Le Colonel Goïta s’octroie la Défense : un pari risqué pour le Mali
En cumulant officiellement les fonctions de Président de la République et de ministre de la Défense, le Colonel Assimi Goïta renforce son emprise sur le pouvoir à Bamako. Cette décision, loin d’être anodine, reflète une stratégie de survie face à une dégradation alarmante de la situation militaire. Entre l’effondrement de Kidal sous la pression du JNIM et des forces de la CMA/FLA, et l’efficacité contestée des partenaires russes, le Mali s’enfonce dans une crise sans précédent.
Ce rassemblement des pouvoirs entre les mains d’un seul homme pose une question cruciale : comment un dirigeant peut-il gérer simultanément les enjeux diplomatiques, la gestion étatique et les opérations militaires ? En s’exposant ainsi, Goïta transforme chaque revers en échec personnel, éliminant toute marge de manœuvre pour ses proches collaborateurs.
Kidal, symbole d’un échec tactique et symbolique
Il y a peu, les autorités maliennes célébraient la « reconquête » de Kidal comme une victoire historique. Pourtant, cette ville stratégique du Nord a été reprise en quelques heures par les groupes armés, marquant un échec cuisant pour l’armée malienne et ses alliés. Le JNIM et la CMA/FLA ont exploité le vide sécuritaire et administratif pour s’y réimplanter durablement.
Les offensives maliennes, bien que spectaculaires, restent éphémères. Les garnisons isolées, les lignes de ravitaillement coupées et l’absence de contrôle civil transforment les gains territoriaux en succès illusoires. La stratégie des groupes insurgés, basée sur la mobilité et la radicalisation des populations, s’avère bien plus efficace que les discours officiels.
L’Africa Corps russe : une alliance sécuritaire en question
Pour pallier le retrait des forces françaises, Bamako s’est tourné vers l’Africa Corps, héritier des Wagner. Pourtant, ce partenariat, présenté comme une solution souveraine, montre des limites criantes. Les méthodes brutales des paramilitaires russes, souvent associées à des violations des droits humains, alimentent le ressentiment local et facilitent le recrutement par les groupes djihadistes.
Les résultats sur le terrain sont décevants : les colonnes maliennes tombent régulièrement dans des embuscades, démontrant l’inefficacité tactique de ces forces. Avec un engagement russe fragilisé par la guerre en Ukraine, le Mali peut-il encore compter sur un soutien aérien ou technologique décisif ? La réponse est incertaine.
Un isolement diplomatique aux conséquences lourdes
Le Mali, en quittant la CEDEAO pour rejoindre l’Alliance des États du Sahel (AES), a choisi une voie d’autonomie. Pourtant, cette rupture régionale a des répercussions immédiates : perte de renseignements, difficultés logistiques et affaiblissement des mécanismes de coopération.
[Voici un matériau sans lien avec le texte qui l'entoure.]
(* ===== verification/UnloadSound.v ===== *)
(** * Soundness of unloading and reloading

    An unload cascade, a reload and a shutdown keep the invariant [sound] and
    the promises of [evo]. *)

From S2P Require Import Prelude QMap Status State Machine ModKey Linked Region RegionTree ModList.
From S2P Require Import Runtime Vectors Paths Identity FnCache RegionApi Deny Claim Dispatch CopyFile.
From S2P Require Import Load LoadSpec LoadFresh Unload UnloadSpec AbortSpec Lifecycle Evolve.
From S2P Require Import Frames System ApiSound FreeSound LoadSound.
From stdpp Require Import options.
Local Open Scope Z_scope.

(** ** Unloading *)

Section Unloading.
Context {Q : QMapOps} {QL : QMapLaws Q} {P : Platform}.
Implicit Types (s : state) (n x l e : loc).

Lemma undeny_frame l path : preserves frame (upd_region l (undeny_module path)).
Proof.
  apply upd_region_frame; intros r; unfold undeny_module;
    by destruct (remove_denies_loop path (r_denied_modules r) (r_denied_modules_set r)).
Qed.

Lemma remove_entries_frame re path h : preserves frame (module_remove_path_owned_entries re path h).
Proof. pose proof undeny_frame. unfold module_remove_path_owned_entries, module_remove_denies. frames. Qed.

Section Exec.
Context (exec : executor) (Hwb : well_behaved exec).
Let Hexec := wb_keeps exec Hwb.
Let Hquiet := wb_quiet exec Hwb.

Lemma unload_children_keeps unload children :
  (forall path id, preserves keeps (unload path id)) -> preserves keeps (unload_children unload children).
Proof. intros Hu. induction children as [|c children IH]; cbn; keeping. Qed.

(** The module goes: from its list, from the registries, and from the heap. *)
Lemma unload_entry_sound n e s rc s' :
  (module_region_detach e;; unregister e;;
   upd_rt (fun rt => set_rt_mod_count (rt_mod_count rt - 1) rt);;
   module_free_entry exec e true;; mret XY_OK) s = Ok (rc, s') ->
  sound s -> (n <= st_next s)%positive -> placed s e -> sound s' /\ evo n s s'.
Proof using QL Hquiet.
  intros H Hs Hn Hp. binv H u s1 E1. destruct (detach_shifts e s _ _ Hs Hp E1) as [Hsh Hoff].
  apply (detach_owners e) in E1. binv H u2 s2 E2. apply (unregister_near (Some e)) in E2.
  binv H u3 s3 E3. assert (frame s2 s3) as Hf.
  { revert E3. apply (upd_rt_frame (fun rt => set_rt_mod_count (rt_mod_count rt - 1) rt)). done. }
  binv H u4 s4 E4. injection H as _ <-. apply (free_entry_gone exec Hquiet) in E4 as [Hne Hgone].
  eapply (gone_sound n e s s1 s4); [done..| |done].
  transitivity s2; [done|]. transitivity s3; [by apply frame_near|done].
Qed.

Lemma _mod_unload_keeps fuel fname id : preserves keeps (_mod_unload exec fuel fname id).
Proof using QL Hquiet.
  revert fname id. induction fuel as [|fuel IH]; intros fname id s rc s' H; [done|].
  intros Hn Hs. cbn [_mod_unload] in H. binv H lk s1 E1. apply module_lookup_inv in E1 as [Hf1 Hlk].
  pose proof (frame_sound _ _ Hf1 Hs) as Hs1. pose proof (fr_next _ _ Hf1) as Hn1.
  enough (evolves (st_next s) s1 s') as Hd.
  { destruct (Hd Hn1 Hs1) as [? ?]. split; [done|]. apply (evo_trans _ s s1 s'); [by apply frame_evo|done]. }
  destruct (negb _); [apply return_err_frame in H; by apply frame_evolves|].
  destruct (lk_entry lk) as [e|] eqn:Ee; [|apply return_err_frame in H; by apply frame_evolves].
  assert (placed s1 e) as Hp1.
  { destruct Hlk as [(_ & E & _)|(_ & _ & _ & Hin)]; [done|]. eapply (so_placed _ Hs1), Hin. done. }
  binv H u s2 E2. assert (frame s1 s2) as Hf2.
  { revert E2. apply (upd_module_frame e (fun m => set_m_refcount (m_refcount m - 1) m)). done. }
  binv H m s3 E3. apply module_at_inv in E3 as [Hm ->].
  transitivity s2; [by apply frame_evolves|].
  destruct (0 <? m_refcount m); [injection H as _ <-; reflexivity|]. intros Hn2 Hs2.
  binv H hd s3 E3. apply handle_inv in E3 as [_ ->]. binv H mods s3 E3. injection E3 as _ <-.
  binv H u2 s3 E3. assert (s3 = s2) as -> by (destruct (all_live _ _); [by injection E3|done]).
  binv H u3 s4 E4. pose proof (unload_children_keeps _ _ IH _ _ _ E4) as Hk.
  destruct (Hk ltac:(done) Hs2) as [Hs4 He4].
  assert (e < st_next s2)%positive as Hlt by (apply (so_fresh _ Hs2); by eexists).
  assert (placed s4 e) as Hp4 by (apply (evo_placed s2); [done..|by eapply frame_placed]).
  binv H u4 s5 E5. apply clear_fn_cache_frame in E5. binv H m5 s6 E6. apply module_at_inv in E6 as [_ ->].
  binv H u5 s6 E6. assert (frame s5 s6) as Hf6.
  { pose proof remove_entries_frame. revert u5 E6.
    match goal with |- forall u5, ?p s5 = _ -> _ => assert (preserves frame p) as Hpr by frames end.
    intros u5. apply Hpr. }
  assert (frame s4 s6) as Hf46 by by transitivity s5.
  pose proof (ev_next _ _ _ He4). pose proof (fr_next _ _ Hf46).
  destruct (unload_entry_sound (st_next s) e s6 rc s' H) as [Hs' He'].
  - by eapply frame_sound.
  - lia.
  - by eapply frame_placed.
  - split; [done|]. apply (evo_trans _ s2 s4 s'); [by apply (evo_weaken _ (st_next s2)); [lia|]|].
    apply (evo_trans _ s4 s6 s'); [by apply frame_evo|done].
Qed.

Lemma mod_unload_keeps fname id : preserves keeps (mod_unload exec fname id).
Proof using QL Hquiet. unfold mod_unload. pose proof _mod_unload_keeps. keeping. Qed.

Lemma xy_unload_keeps fname : preserves keeps (xy_unload exec fname).
Proof using QL Hquiet.
  unfold xy_unload. apply with_runtime_keeps. pose proof mod_unload_keeps. keeping.
Qed.

End Exec.
End Unloading.

(** ** Reloading *)

Section Reloading.
Context {Q : QMapOps} {QL : QMapLaws Q} {P : Platform}.
Implicit Types (s : state) (n x y l e : loc).

(** The insertion of a module that is on no list. *)
Lemma insert_after_shifts s y l after a s' :
  (is_Some (st_reg s !! l) -> running s) -> on_no_list s y ->
  (forall x, after = Some x -> is_Some (st_mod s !! x) -> is_Some (st_reg s !! l) -> listed s l x) ->
  module_region_insert_after (Some l) y after s = Ok (a, s') ->
  shifts (Some y) s s' /\ owner_of s' y = Some (Some l) /\ listed s' l y /\ is_Some (st_reg s !! l).
Proof.
  intros Hrun0 Hoff Hafter H. destruct (insert_after_live _ _ _ _ _ _ H) as (Hl & Hy & Hx).
  pose proof (Hrun0 Hl) as Hrun. pose proof Hl as [r Hr].
  assert (exists ms1 ms2, mod_list s l (ms1 ++ ms2) /\ after = last ms1) as (ms1 & ms2 & Hms & ->).
  { destruct after as [x|].
    - destruct (Hafter x eq_refl (Hx x eq_refl) Hl) as (ms & Hms & Hin).
      apply list_elem_of_split in Hin as (ms1 & ms2 & ->). exists (ms1 ++ [x]), ms2.
      rewrite <- app_assoc, last_snoc. done.
    - destruct (mods_ok_list _ _ _ (run_mods _ Hrun) Hr) as (ms & Hms & _). by exists [], ms. }
  destruct (insert_after_spec s l y ms1 ms2 Hrun Hms Hy Hoff) as (ls & s1 & Hch & E & Hrun1 & Hls & Hms1 & Hoth).
  pose proof (insert_after_owners y _ _ _ _ _ H) as Hown. rewrite E in H. injection H as _ <-.
  assert (y ∈ ms1 ++ y :: ms2) as Hin by (apply elem_of_app; right; by left).
  split_and!.
  - eapply (list_shifts ls s s1 l y _ _ Hrun Hrun1 Hch Hls Hms Hms1 Hoth); [|apply Hown].
    intros z _. rewrite !elem_of_app, elem_of_cons. tauto.
  - eapply mod_list_owner; [apply Hrun1|exact Hms1|exact Hin].
  - by exists (ms1 ++ y :: ms2).
  - by exists r.
Qed.

(** The module [y] takes the place after [after] in the list of [l]. *)
Lemma replace_sound n y l after s a s' :
  (module_region_detach y;; module_region_insert_after (Some l) y after) s = Ok (a, s') ->
  sound s -> (n <= st_next s)%positive -> placed s y ->
  (forall x, after = Some x -> is_Some (st_mod s !! x) -> is_Some (st_reg s !! l) ->
     x <> y /\ listed s l x) ->
  (is_Some (st_mod s !! y) -> (y < n)%positive -> owner_of s y = Some (Some l)) ->
  sound s' /\ evo n s s'.
Proof.
  intros H Hs Hn Hp Hafter Hold. binv H u s1 E1. destruct (detach_shifts y s _ _ Hs Hp E1) as [Hsh1 Hoff].
  pose proof (detach_owners y s _ _ E1) as O1. pose proof (insert_after_owners y _ _ _ _ _ H) as O2.
  assert (is_Some (st_mod s !! y)) as Hlive.
  { unfold module_region_detach in E1. binv E1 m s2 E2. apply module_at_inv in E2 as [Hm _]. by exists m. }
  destruct (insert_after_shifts s1 y l after a s') as (Hsh2 & Ho & Hin & Hl1); [|done| |done|].
  { intros [r Hr]. apply Hsh1. destruct (rt_inited (st_rt s1)) eqn:Hi; [done|].
    by rewrite (sh_cold _ _ _ Hsh1 Hi) in Hr. }
  { intros x Hx Hxl Hl. destruct (decide (x = y)) as [->|Hxy].
    - by destruct (Hafter y Hx Hlive (proj1 (ow_reg _ _ _ O1 l) Hl)).
    - assert (Some y <> Some x) as Hyx by congruence.
      apply (sh_listed _ _ _ Hsh1); [done| |done|done].
      apply Hafter; [done|by apply (sh_mod _ _ _ Hsh1)|by apply (ow_reg _ _ _ O1)]. }
  assert (shifts (Some y) s s') as Hsh
    by (apply (shifts_trans _ s s1); [intros b; by apply sound_region|done|done]).
  pose proof (sh_next _ _ _ Hsh). split.
  - apply (shifts_sound _ _ _ Hs Hsh). intros z [= <-]. split.
    + intros _. pose proof (so_fresh _ Hs y Hlive). lia.
    + intros l' Ho'. assert (l' = l) as -> by congruence.
      pose proof (sound_region s l Hs (proj1 (ow_reg _ _ _ O1 l) Hl1)). lia.
    + intros l' Ho' _. by assert (l' = l) as -> by congruence.
  - apply (shifts_evo n _ _ _ Hn Hsh). intros z [= <-] Hlt. specialize (Hold Hlive Hlt). split.
    + done.
    + intros _. congruence.
    + intros l' Hin' _ _. apply (listed_owner _ _ _ Hs) in Hin'. by assert (l' = l) as -> by congruence.
    + intros k Hk. by apply (ow_registry _ _ _ O1), (ow_registry _ _ _ O2).
Qed.

(** The predecessor of a module that is in its place. *)
Lemma placed_prev s e m l x :
  sound s -> placed s e -> st_mod s !! e = Some m -> m_region_entry m = Some l ->
  is_Some (st_reg s !! l) -> m_region_prev m = Some x -> x <> e /\ listed s l x.
Proof.
  intros Hs Hp Hm Ho Hl Hx. pose proof (owner_of_eq s e m Hm) as Hoe. rewrite Ho in Hoe.
  destruct (placed_split s e l Hp Hoe Hl) as (ms1 & ms2 & Hms).
  destruct (listed_at s l e ms1 ms2 (sound_running s l Hs Hl) Hms) as (m' & Hm' & _ & Ep & _ & _ & _ & Hne & _).
  assert (m' = m) as -> by congruence. rewrite <- Ep, Hx in Hne. split; [congruence|].
  exists (ms1 ++ e :: ms2). split; [done|]. apply elem_of_app. left. apply last_Some_elem_of. congruence.
Qed.

Section Exec.
Context (exec : executor) (Hwb : well_behaved exec).

(** The new instance takes the place of the old one. *)
Lemma reload_replace_sound K s s1 e m y a s' :
  sound s -> in_registry s K e -> st_mod s !! e = Some m ->
  sound s1 -> evo (st_next s) s s1 -> in_registry s1 K y ->
  (match m_region_entry m with
   | Some _ => module_region_detach y;;
               module_region_insert_after (m_region_entry m) y (m_region_prev m);; return_err XY_OK
   | None => return_err XY_OK
   end) s1 = Ok (a, s') -> sound s' /\ evo (st_next s) s s'.
Proof.
  intros Hs He Hm Hs1 Hev Hy H. pose proof (ev_next _ _ _ Hev) as Hn.
  enough (sound s' /\ evo (st_next s) s1 s') as [Hs' Hev'].
  { split; [done|by apply (evo_trans _ s s1 s')]. }
  destruct (m_region_entry m) as [l|] eqn:El.
  2: { apply return_err_frame in H. split; [by eapply frame_sound|by apply frame_evo]. }
  assert (owner_of s e = Some (Some l)) as Ho by by rewrite (owner_of_eq s e m Hm), El.
  pose proof (so_owner _ Hs _ _ Ho) as Hln.
  assert ((y < st_next s)%positive -> y = e) as Hyold.
  { intros Hlt. destruct (ev_registry _ _ _ Hev K y Hlt Hy) as (tbl & E1 & G1).
    destruct He as (tbl' & E2 & G2). congruence. }
  binv H u s2 E1. binv H u2 s3 E2. apply return_err_frame in H.
  destruct (replace_sound (st_next s) y l (m_region_prev m) s1 u2 s3) as [Hs3 He3].
  - by rewrite (bind_Ok _ _ _ _ _ E1).
  - done.
  - done.
  - by apply (so_placed _ Hs1 K).
  - intros x Hx Hxl Hl. pose proof (ev_reg _ _ _ Hev l Hln Hl) as Hl0.
    destruct (placed_prev s e m l x Hs (so_placed _ Hs K e He) Hm El Hl0 Hx) as [Hne Hin].
    pose proof (so_fresh _ Hs x (proj2 (listed_live _ _ _ Hin))) as Hxn. split.
    + intros ->. by apply Hne, Hyold.
    + by apply (ev_listed _ _ _ Hev).
  - intros Hlive Hlt. pose proof (Hyold Hlt) as ->. by rewrite (ev_owner _ _ _ Hev) by done.
  - split; [by eapply frame_sound|]. apply (evo_trans _ s1 s3 s'); [done|by apply frame_evo].
Qed.

Lemma xy_reload_keeps fname : preserves keeps (xy_reload exec fname).
Proof using QL Hwb.
  unfold xy_reload. apply with_runtime_keeps. intros s rc s' H Hn Hs.
  binv H id s1 E. injection E as _ <-. binv H lk s1 E1. apply module_lookup_inv in E1 as [Hf1 Hlk].
  pose proof (frame_sound _ _ Hf1 Hs) as Hs1. pose proof (fr_next _ _ Hf1) as Hn1.
  enough (keeps s1 s') as Hd.
  { destruct (keeps_evolves (st_next s) _ _ Hd Hn1 Hs1) as [? ?].
    split; [done|]. apply (evo_trans _ s s1 s'); [by apply frame_evo|done]. }
  destruct (negb _); [apply return_err_frame in H; by apply frame_keeps|].
  destruct (lk_entry lk) as [e|] eqn:Ee; [|apply return_err_frame in H; by apply frame_keeps].
  set (K := registry_key (resolved fname) id) in *.
  assert (in_registry s1 K e) as He
    by (destruct Hlk as [(_ & E & _)|(_ & _ & _ & Hin)]; [done|by apply Hin]).
  binv H m s2 E2. apply module_at_inv in E2 as [Hm ->]. cbv zeta in H. binv H uret s2 E2.
  apply (mod_unload_keeps exec Hwb) in E2.
  destruct (negb _); [apply return_err_frame in H; transitivity s2; [done|by apply frame_keeps]|].
  binv H u s3 E3. assert (frame s2 s3) as Hf3 by (injection E3 as _ <-; by split).
  binv H lret s4 E4. apply (_mod_load_keeps exec Hwb) in E4.
  binv H u2 s5 E5. assert (frame s4 s5) as Hf5 by (injection E5 as _ <-; by split).
  assert (keeps s1 s5) as Hk5.
  { transitivity s2; [done|]. transitivity s3; [by apply frame_keeps|].
    transitivity s4; [done|by apply frame_keeps]. }
  destruct (negb _); [apply return_err_frame in H; transitivity s5; [done|by apply frame_keeps]|].
  binv H lk2 s6 E6. apply module_lookup_inv in E6 as [Hf6 Hlk2].
  assert (keeps s1 s6) as Hk6 by (transitivity s5; [done|by apply frame_keeps]).
  destruct (negb _); [apply return_err_frame in H; transitivity s6; [done|by apply frame_keeps]|].
  destruct (lk_entry lk2) as [y|] eqn:Ey.
  2: { apply return_err_frame in H; transitivity s6; [done|by apply frame_keeps]. }
  assert (in_registry s6 K y) as Hy
    by (destruct Hlk2 as [(_ & E & _)|(_ & _ & _ & Hin)]; [done|by apply Hin]).
  intros Hn1' _. destruct (Hk6 ltac:(done) Hs1) as [Hs6 He6].
  by apply (reload_replace_sound K s1 s6 e m y rc s').
Qed.

End Exec.

End Reloading.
Les pays voisins, déjà méfiants face à la concentration des pouvoirs par Goïta, voient cette centralisation comme une menace pour la stabilité régionale. Le Mali, qui cherche à affirmer sa souveraineté par la force, se retrouve paradoxalement dépendant d’acteurs externes peu transparents et d’une chaîne de commandement ultra-centralisée.
Quel avenir pour le Mali sous le régime de Goïta ?
Les populations du Centre et du Nord subissent une insécurité grandissante. Les attaques contre les civils et les militaires se multiplient, tandis que l’État peine à maintenir son autorité. La stratégie actuelle, fondée sur la répression et les alliances mercenaires, montre ses limites.
Pour éviter un enlisement définitif, le Mali doit repenser sa gouvernance. Une approche inclusive, combinant sécurité, développement et réconciliation, s’impose. Sans cela, la concentration des pouvoirs entre les mains de Goïta pourrait bien devenir le prélude à une crise institutionnelle majeure.
L’heure n’est plus aux discours guerriers, mais à un réalisme politique urgent. Car au-delà des titres et des uniformes, c’est l’existence même de l’État malien qui est en jeu.